To study the effects of IL-8, VEGF, CFH, complement component C3 and LOC387715 single nucleotide polymorphisms and neovascular lesion characteristics on the response to intravitreal bevacizumab treatment in exudative age-related macular degeneration (AMD).Methods
Fifty patients with treatment naïve exudative AMD were recruited to this two-year prospective follow-up study, and treated with bevacizumab on their once-a-month visits when sub- or intraretinal fluid in OCTs, or a new hemorrhage was detected. Visual acuities (VA) and contrast sensitivities (CS) were assessed on every visit, and fluorescein (FA) and indocyanine green (ICGA) angiographies recorded at baseline, and after one and two years of follow-up. Blood samples were collected for genotyping.Results
VEGF -2578A/C and CFH Y402H polymorphisms and baseline lesion size in ICGA associated with the number of needed reinjections during the follow-up, and IL-8 -251A/T associated with the disappearance of fluid in OCTs. The alleles A in IL-8 -251A/T, A in VEGF -2578A/C, and C in CFH Y402H had a cumulative effect on the presence of fluid in OCTs. A marked difference existed between patients having 0 - 2 risk alleles compared to those having 3 - 6 risk alleles (P=0.00002). An association was also detected between the VEGF -2578A/C polymorphism and CS gain (P=0.014).

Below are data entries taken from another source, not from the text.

Lemma demo_linkable : linkable demo_options (flagged_inputs demo_options (objects demo_loaded)).
Proof.
  assert (definitions_of (flagged_inputs demo_options (objects demo_loaded)) 0 = demo_definitions) as Ed by by vm_compute.
  assert (forall E, definitions (flagged_inputs demo_options (objects demo_loaded)) = Some E -> is_Some (E !! n_f) /\ is_Some (E !! n_main)) as HE.
  { intros E H. unfold definitions in H. rewrite Ed in H. injection H as <-. split; by eexists. }
  assert (forall input, input ∈ flagged_inputs demo_options (objects demo_loaded) -> exists input', input' ∈ objects demo_loaded /\ i_object input = i_object input') as Hin.
  { intros input Hi. apply list_elem_of_lookup in Hi as [k Hk]. destruct (flagged_lookup _ _ _ _ demo_loaded_ok Hk) as (_ & _ & x & Hx & E). exists x.
    split; [by eapply list_elem_of_lookup_2|done]. }
  assert (forall y, y ∈ mjoin (o_symbols <$> demo_objects) -> y_section_index y = -1 -> y_name y = Some n_f) as Hundef.
  { intros y Hy. cbn in Hy. rewrite !elem_of_cons, elem_of_nil in Hy. by destruct Hy as [->|[->|[->|[->|[->|[]]]]]]. }
  split.
  - unfold clash_free. rewrite Ed. apply (bool_decide_unpack _). by vm_compute.
  - intros input y Hi Hy. destruct (Hin input Hi) as (x & Hx & Eo). unfold plain_symbol. rewrite (input_sections_same _ _ Eo). rewrite (input_symbols_same _ _ Eo) in Hy.
    destruct (demo_input x Hx) as (o & Ho & ->). unfold demo_objects in Ho. rewrite !elem_of_cons, elem_of_nil in Ho.
    destruct Ho as [->|[->|[->|[]]]]; cbn in Hy; rewrite ?elem_of_cons, elem_of_nil in Hy; right;
      [destruct Hy as [->|[]]|destruct Hy as [->|[->|[]]]|destruct Hy as [->|[->|[]]]]; (split; [by vm_compute|]); intros _;
      ((by left) || (right; split; [by vm_compute|]; intros s; cbn; by intros [= <-])).
  - by vm_compute.
  - intros E HEq _ oi i input s rel y name _ Hi _ _ Hy _ _ Hu Hn. destruct (Hin input) as (x & Hx & Eo); [by eapply list_elem_of_lookup_2|].
    destruct (demo_input x Hx) as (o & Ho & ->). assert (y_name y = Some n_f) as En.
    { apply Hundef; [|done]. apply list_elem_of_join. exists (o_symbols o). split; [|by apply list_elem_of_fmap_2]. eapply list_elem_of_lookup_2. unfold input_symbols in Hy. by rewrite Eo in Hy. }
    assert (name = n_f) as -> by congruence. by apply HE.
  - intros E name HEq [= <-] _. by apply HE.
Qed.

During the first year VA change correlated negatively with the number of visits when cystic changes were detected in the OCTs (r=-0.366, P=0.009), but the association did not persist during the second year.Conclusion
VEGF -2578A/C, IL-8 -251A/T, and CFH Y402H seem to to affect the persistence of fluid in the macular area during bevacizumab therapy of exudative AMD.